1. The height (h) of the box will be the same as the width (100cm) of the paper since the paper will be wrapped around the box.

2. The sum of the lengths of the shorter sides of the trapezoidal box will be equal to the length of the paper (500cm). Therefore, if we subtract the sum of the lengths of the shorter sides from the total length of the paper, we can find the length of the top and bottom bases of the box.

500cm - (b1 + b2) = Length of the longer sides

With this equation, we can determine the dimensions of the box that will result in minimal paper wastage.
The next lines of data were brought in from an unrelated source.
Definition crcValid (raw : bytes) : Prop :=
  crc32 Castagnoli (take (length raw - 4) raw) = unbe (drop (length raw - 4) raw).
Lemma Decode_checked code :
  (∃ e, Decode code = Err e ∧ GetCode e ∈ [E2001; E2002]) ∨
  ∃ raw, clean code = b32_encode raw ∧ (minPayloadLen <= length raw)%nat ∧ crcValid raw.
Proof.
  assert (H1 : ∃ e, Err (A := Payload) (badCode E2001 None) = Err e ∧ GetCode e ∈ [E2001; E2002]) by (eexists; split; [done|by left]).
  assert (H2 : ∃ e, Err (A := Payload) (badCode E2002 None) = Err e ∧ GetCode e ∈ [E2001; E2002]) by (eexists; split; [done|by right; left]).
  unfold Decode. destruct (_ || _); [by left|]. destruct (negb (forallb _ _)); [by left|]. destruct (b32_decode _) as [raw|]; [|by left].
  destruct (Nat.ltb_spec (length raw) minPayloadLen) as [|Hmin]; [by left|]. cbn [orb]. destruct (_ <? _)%nat; [by left|].
  destruct (bool_decide_reflect (b32_encode raw = clean code)) as [Hcan|]; [|by left]. cbn [negb]. unfold decodePayload.
  destruct (negb (Z_of_byte _ =? _)); [by left|]. destruct (negb (Z.land _ _ =? 0)); [by left|].
  destruct (decodeEndpoints _ _) as [[eps rest]|]; [|by left]. destruct (negb (length rest =? _)%nat); [by left|].
  destruct (Z.eqb_spec (crc32 Castagnoli (take (length raw - 4) raw)) (unbe (drop (length raw - 4) raw))) as [Hc|]; [|by left].
  right. by exists raw.
Qed.

Lemma encode_value raw :
  undigits32 (alphabetIndex <$> b32_encode raw) = unbe raw * 2 ^ slack (symbols (length raw)) (length raw).
Proof.
  unfold b32_encode. rewrite indices_symbols by apply digits32_range. rewrite undigits32_digits. apply Z.mod_small.
  destruct (slack_range (length raw)) as (Hs & _). set (n := length raw) in *. set (m := symbols n) in *.
  pose proof (unbe_in_u raw n eq_refl) as [H1 H2]. change 32 with (2 ^ 5). rewrite <- Z.pow_mul_r by lia.
  replace (5 * Z.of_nat m) with (8 * Z.of_nat n + slack m n) by (unfold slack; lia). rewrite Z.pow_add_r by lia.
  pose proof (Z.pow_pos_nonneg 2 (slack m n)). nia.
Qed.

(** Two codes that differ in two adjacent symbols come from bytes that differ in a
    window of three. *)
Lemma typo_window raw1 raw2 a x1 x2 y1 y2 z :
  (3 <= length raw1)%nat →
  b32_encode raw1 = a ++ [x1; x2] ++ z → b32_encode raw2 = a ++ [y1; y2] ++ z →
  ∃ pre w1 w2 post, raw1 = pre ++ w1 ++ post ∧ raw2 = pre ++ w2 ++ post ∧ length w1 = 3%nat ∧ length w2 = 3%nat.
Proof.
  intros Hn E1 E2.
  assert (Hlen : length raw2 = length raw1).
  { assert (Hs : symbols (length raw2) = symbols (length raw1)) by (rewrite <- !length_b32_encode, E1, E2, !length_app; done).
    destruct (slack_range (length raw1)) as (_ & _ & <-), (slack_range (length raw2)) as (_ & _ & <-). by rewrite Hs. }
  pose proof (encode_value raw1) as V1. pose proof (encode_value raw2) as V2. rewrite Hlen in V2.
  destruct (slack_range (length raw1)) as (Hk & _). set (k := slack _ _) in *.
  assert (Hval : ∀ u v raw, b32_encode raw = a ++ [u; v] ++ z →
    ∃ w, 0 <= w < 1024 ∧ undigits32 (alphabetIndex <$> b32_encode raw) =
      (undigits32 (alphabetIndex <$> a) * 1024 + w) * 2 ^ (5 * Z.of_nat (length z)) + undigits32 (alphabetIndex <$> z)).
  { intros u v raw E. assert (Hall : Forall (in_u 5) (alphabetIndex <$> b32_encode raw)) by (apply symbols_indices, b32_symbols).
    rewrite E, !fmap_app in Hall. apply Forall_app in Hall as [_ [Huv _]%Forall_app].
    exists (undigits32 (alphabetIndex <$> [u; v])). split; [exact (undigits32_range _ Huv)|].
    rewrite E, !fmap_app, !undigits32_app, length_app, !length_fmap. change (length [u; v]) with 2%nat. change 32 with (2 ^ 5).
    rewrite <- !Z.pow_mul_r, Nat2Z.inj_add, Z.mul_add_distr_l, Z.pow_add_r by lia. change (2 ^ (5 * Z.of_nat 2)) with 1024. ring. }
  assert (Hz : Forall (in_u 5) (alphabetIndex <$> z)).
  { assert (Hall : Forall (in_u 5) (alphabetIndex <$> b32_encode raw1)) by (apply symbols_indices, b32_symbols).
    rewrite E1, !fmap_app in Hall. by apply Forall_app in Hall as [_ [_ ?]%Forall_app]. }
  apply undigits32_range in Hz. rewrite length_fmap in Hz. change 32 with (2 ^ 5) in Hz. rewrite <- Z.pow_mul_r in Hz by lia.
  destruct (Hval _ _ _ E1) as (w1 & Hw1 & F1), (Hval _ _ _ E2) as (w2 & Hw2 & F2). rewrite V1 in F1. rewrite V2 in F2.
  set (t := 5 * Z.of_nat (length z)) in *.
  destruct (be_window (length raw1) (unbe raw1) (unbe raw2) k t) as (pre & b1 & b2 & post & H1 & H2 & H3 & H4);
    [done|lia|unfold t; lia|by apply unbe_in_u|by apply unbe_in_u| | |].
  - rewrite F1, F2. assert (Hq : ∀ w, 0 <= w < 1024 →
      ((undigits32 (alphabetIndex <$> a) * 1024 + w) * 2 ^ t + undigits32 (alphabetIndex <$> z)) / 2 ^ (t + 10) = undigits32 (alphabetIndex <$> a)).
    { intros w Hw. symmetry. apply (Z.div_unique _ _ _ (w * 2 ^ t + undigits32 (alphabetIndex <$> z))).
      - left. rewrite Z.pow_add_r by (unfold t; lia). nia.
      - rewrite Z.pow_add_r by (unfold t; lia). change (2 ^ 10) with 1024. ring. }
    by rewrite !Hq.
  - rewrite F1, F2. exists (w1 - w2). ring.
  - exists pre, b1, b2, post. rewrite be_unbe in H1. rewrite <- Hlen, be_unbe in H2. by split_and!.
Qed.

(** *** A window across the end of the payload *)
Lemma lxor_mod_eq e a b : 0 <= e → a mod 2 ^ e = b mod 2 ^ e → Z.lxor a b mod 2 ^ e = 0.
Proof.
  intros He E. apply Z.bits_inj'. intros n Hn. rewrite Z.bits_0. destruct (Z.lt_ge_cases n e).
  - rewrite Z.mod_pow2_bits_low, Z.lxor_spec, <- (Z.mod_pow2_bits_low a e), E, Z.mod_pow2_bits_low by lia. apply xorb_nilpotent.
  - by apply Z.mod_pow2_bits_high.
Qed.
(** One bit step backwards. *)
Definition uncrc_bit (y : Z) : Z := if Z.testbit y 31 then Z.lxor y Castagnoli * 2 + 1 else y * 2.
Lemma uncrc_crc c : in_u 32 c → uncrc_bit (crc_bit Castagnoli c) = c.
Proof.
  intros Hc. unfold crc_bit. rewrite Z.bit0_odd, Z.shiftr_div_pow2 by lia. change (2 ^ 1) with 2. unfold in_u in Hc.
  assert (Hb : Z.testbit (c / 2) 31 = false).
  { destruct (decide (c / 2 = 0)) as [->|]; [done|]. apply Z.bits_above_log2; [apply Z.div_pos; lia|].
    apply Z.log2_lt_pow2; div_lia. }
  pose proof (Zdiv2_odd_eqn c) as Hd. rewrite Z.div2_div in Hd. destruct (Z.odd c); unfold uncrc_bit.
  - rewrite Z.lxor_spec, Hb. change (xorb false (Z.testbit Castagnoli 31)) with true. cbn iota.
    rewrite Z.lxor_assoc, Z.lxor_nilpotent, Z.lxor_0_r. lia.
  - rewrite Hb. lia.
Qed.
Lemma uncrc_step8 c : in_u 32 c → Nat.iter 8 uncrc_bit (step8 c) = c.
Proof.
  intros Hc. assert (Hn : ∀ n c, in_u 32 c → Nat.iter n uncrc_bit (Nat.iter n (crc_bit Castagnoli) c) = c); [|by apply (Hn 8%nat)].
  clear. induction n as [|n IH]; intros c Hc; [done|]. rewrite Nat.iter_succ_r.
  change (Nat.iter (S n) (crc_bit Castagnoli) c) with (crc_bit Castagnoli (Nat.iter n (crc_bit Castagnoli) c)).
  rewrite uncrc_crc by by apply iter_crc. by apply IH.
Qed.

(** One byte leaves no register that ends in sixteen zeros, two leave none that
    ends in twenty-four. *)
Lemma one_byte x : 0 <= x < 256 → step8 x mod 2 ^ 16 = 0 → x = 0.
Proof. intros Hx. revert x Hx. apply (Z_enum (λ x, _ → _)). vm_compute. reflexivity. Qed.
Lemma two_bytes z : 0 <= z < 2 ^ 16 → step8 (step8 z) mod 2 ^ 24 = 0 → z = 0.
Proof.
  intros Hz Hm. assert (Hu : in_u 32 z) by (unfold in_u; lia).
  assert (Hr : in_u 32 (step8 (step8 z))) by by apply step8_range, step8_range.
  set (k := step8 (step8 z) / 2 ^ 24). assert (Hk : step8 (step8 z) = k * 2 ^ 24).
  { unfold k. pose proof (Z.div_mod (step8 (step8 z)) (2 ^ 24)). lia. }
  assert (Hkr : 0 <= k < 256).
  { unfold k, in_u in *. split; [apply Z.div_pos; lia|]. apply Z.div_lt_upper_bound; lia. }
  assert (Hback : z = Nat.iter 8 uncrc_bit (Nat.iter 8 uncrc_bit (k * 2 ^ 24))).
  { rewrite <- Hk, uncrc_step8 by by apply step8_range. by rewrite uncrc_step8. }
  assert (Hall : ∀ k, 0 <= k < 256 → Nat.iter 8 uncrc_bit (Nat.iter 8 uncrc_bit (k * 2 ^ 24)) < 2 ^ 16 → k = 0).
  { clear. intros k Hk. revert k Hk. apply (Z_enum (λ k, _ → _)). vm_compute. reflexivity. }
  assert (k = 0) as E by (apply Hall; [done|]; rewrite <- Hback; lia). rewrite Hback, E. reflexivity.
Qed.

Lemma crc32_lxor l1 l2 p : length l1 = length l2 →
  Z.lxor (crc32 Castagnoli (p ++ l1)) (crc32 Castagnoli (p ++ l2)) = reg 0 (xorBytes l1 l2).
Proof.
  intros Hl. unfold crc32. rewrite !foldl_app. set (c := foldl _ _ p).
  rewrite <- (Z.lxor_nilpotent c), <- reg_lxor by done. unfold reg. set (r1 := foldl _ c l1). set (r2 := foldl _ c l2).
  rewrite Z.lxor_assoc, (Z.lxor_comm _ (Z.lxor r2 _)), Z.lxor_assoc, Z.lxor_nilpotent, Z.lxor_0_r. done.
Qed.
Lemma crcValid_split p s : length s = 4%nat → crcValid (p ++ s) ↔ crc32 Castagnoli p = unbe s.
Proof. intros Hs. unfold crcValid. rewrite length_app, Hs, Nat.add_sub, take_app_length, drop_app_length. done. Qed.
Lemma crcValid_payload p s1 s2 : length s1 = 4%nat → length s2 = 4%nat → crcValid (p ++ s1) → crcValid (p ++ s2) → s1 = s2.
Proof.
  intros H1 H2 E1 E2. rewrite crcValid_split in E1, E2 by done. rewrite <- (be_unbe s1), <- (be_unbe s2), H1, H2. congruence.
Qed.
(** The tail of the stored CRC that two codes share shows in the registers. *)
Lemma crcValid_tail p l1 l2 c1 c2 s : length l1 = length l2 → length (c1 ++ s) = 4%nat → length c1 = length c2 →
  crcValid (p ++ l1 ++ c1 ++ s) → crcValid (p ++ l2 ++ c2 ++ s) →
  reg 0 (xorBytes l1 l2) mod 2 ^ (8 * Z.of_nat (length s)) = 0.
Proof.
  intros Hl Hc Hcc E1 E2. rewrite app_assoc in E1, E2. rewrite crcValid_split in E1, E2 by (rewrite length_app in *; lia).
  rewrite <- (crc32_lxor l1 l2 p Hl), E1, E2. apply lxor_mod_eq; [lia|].
  assert (Hm : ∀ c, unbe (c ++ s) mod 2 ^ (8 * Z.of_nat (length s)) = unbe s).
  { intros c. unfold unbe at 1. rewrite foldl_app, unbe_acc, Z.pow_mul_r by lia. change (2 ^ 8) with 256.
    rewrite Z.add_comm, Z.mod_add by pow_lia. apply Z.mod_small, unbe_range. }
  by rewrite !Hm.
Qed.

Lemma window_detected pre w1 w2 post :
  length w1 = 3%nat → length w2 = 3%nat → (4 <= length pre + length post)%nat →
  crcValid (pre ++ w1 ++ post) → crcValid (pre ++ w2 ++ post) → w1 = w2.
Proof.
  intros H1 H2 Hpre E1 E2. destruct w1 as [|a1 [|a2 [|a3 []]]], w2 as [|b1 [|b2 [|b3 []]]]; try done. clear H1 H2.
  assert (Hbyte : ∀ a b, Z.lxor (Z_of_byte a) (Z_of_byte b) = 0 → a = b) by (intros a b E%Z.lxor_eq; by apply Z_of_byte_inj).
  assert (Hx : ∀ a b, 0 <= Z.lxor (Z_of_byte a) (Z_of_byte b) < 256) by (intros a b; rewrite <- lxor_bytes; apply Z_of_byte_range).
  destruct (decide (4 <= length post)%nat) as [Hl|Hl]; [|destruct (decide (length post = 3)%nat) as [Hl3|]; [|destruct (decide (length post = 2)%nat) as [Hl2|]]].
  - (* inside the payload *)
    rewrite <- (take_drop (length post - 4) post) in E1, E2. set (p := take _ post) in *. set (q := drop _ post) in *.
    assert (Hq : length q = 4%nat) by (unfold q; rewrite length_drop; lia).
    rewrite (app_assoc [a1; a2; a3]), app_assoc in E1. rewrite (app_assoc [b1; b2; b3]), app_assoc in E2.
    rewrite crcValid_split in E1, E2 by done. rewrite <- E2 in E1. unfold crc32 in E1. apply lxor_cancel in E1.
    rewrite !foldl_app in E1. set (c := foldl _ _ pre) in *. assert (Hc : in_u 32 c) by (apply (reg_range pre); by vm_compute).
    apply (reg_inj p) in E1; [by eapply (reg_window c)|by apply (reg_range [a1; a2; a3])|by apply (reg_range [b1; b2; b3])].
  - (* two bytes of the payload, one of the CRC *)
    pose proof (crcValid_tail pre [a1; a2] [b1; b2] [a3] [b3] post eq_refl ltac:(rewrite length_app, Hl3; done) eq_refl E1 E2) as Hm.
    rewrite Hl3 in Hm. unfold reg, xorBytes in Hm. cbn [zip_with foldl] in Hm. rewrite !crc_byte_step8, !lxor_bytes, Z.lxor_0_l in Hm.
    destruct (step8_shift _ (Hx a2 b2)) as [Hs _]. rewrite <- Hs in Hm at 1. rewrite <- step8_lxor in Hm.
    set (x1 := Z.lxor (Z_of_byte a1) (Z_of_byte b1)) in *. set (x2 := Z.lxor (Z_of_byte a2) (Z_of_byte b2)) in *.
    destruct (window_zero x1 x2 0) as [Hr Hz]; [apply Hx|apply Hx|lia|]. unfold window in Hr, Hz. rewrite Z.mul_0_l, Z.lxor_0_r in Hr, Hz.
    apply two_bytes in Hm; [|apply (lxor_range 16); [done|unfold in_u..]; pose proof (Hx a1 b1); pose proof (Hx a2 b2); lia].
    apply Hz in Hm as (?%Hbyte & ?%Hbyte & _). subst.
    assert (E : [a3] ++ post = [b3] ++ post).
    { apply (crcValid_payload (pre ++ [b1; b2])); [by cbn; lia..|by rewrite <- app_assoc|by rewrite <- app_assoc]. }
    by injection E as ->.
  - (* one byte of the payload, two of the CRC *)
    pose proof (crcValid_tail pre [a1] [b1] [a2; a3] [b2; b3] post eq_refl ltac:(rewrite length_app, Hl2; done) eq_refl E1 E2) as Hm.
    rewrite Hl2 in Hm. unfold reg, xorBytes in Hm. cbn [zip_with foldl] in Hm. rewrite !crc_byte_step8, !lxor_bytes, Z.lxor_0_l in Hm.
    apply one_byte in Hm; [|apply Hx]. apply Hbyte in Hm. subst.
    assert (E : [a2; a3] ++ post = [b2; b3] ++ post).
    { apply (crcValid_payload (pre ++ [b1])); [by cbn; lia..|by rewrite <- app_assoc|by rewrite <- app_assoc]. }
    by injection E as -> ->.
  - (* inside the CRC *)
    rewrite <- (take_drop (length pre - (1 - length post)) pre) in E1, E2. set (p := take _ pre) in *. set (q := drop _ pre) in *.
    rewrite <- app_assoc in E1, E2. assert (Hq : (length q + 3 + length post = 4)%nat) by (unfold q; rewrite length_drop; lia).
    assert (E : q ++ [a1; a2; a3] ++ post = q ++ [b1; b2; b3] ++ post).
    { apply (crcValid_payload p); [rewrite !length_app; cbn [length]; lia..|done|done]. }
    apply app_inv_head in E. by injection E as -> -> ->.
Qed.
For example, let's assume the bottom base (b2) of the box is 50cm. Using the equation above, we can solve for the top base (b1):

500cm - (b1 + 50cm) = Length of the longer sides

Once we know the top base and the height of the box, we can calculate the area of the trapezoidal box.

Area = (b1 + b2) * h / 2

By trying different values for the bottom base (b2) and solving for the top base (b1) using the equation mentioned earlier, we can determine the dimensions of the trapezoidal box that minimizes paper wastage.

Alternatively, you can use a spreadsheet software or programming language to create a program that iterates through different values of b2 and calculates the corresponding b1 and the area of the trapezoidal box. The dimensions that yield the minimum area will be the optimal size for minimal wastage.

I hope this explanation helps you understand how to approach this problem.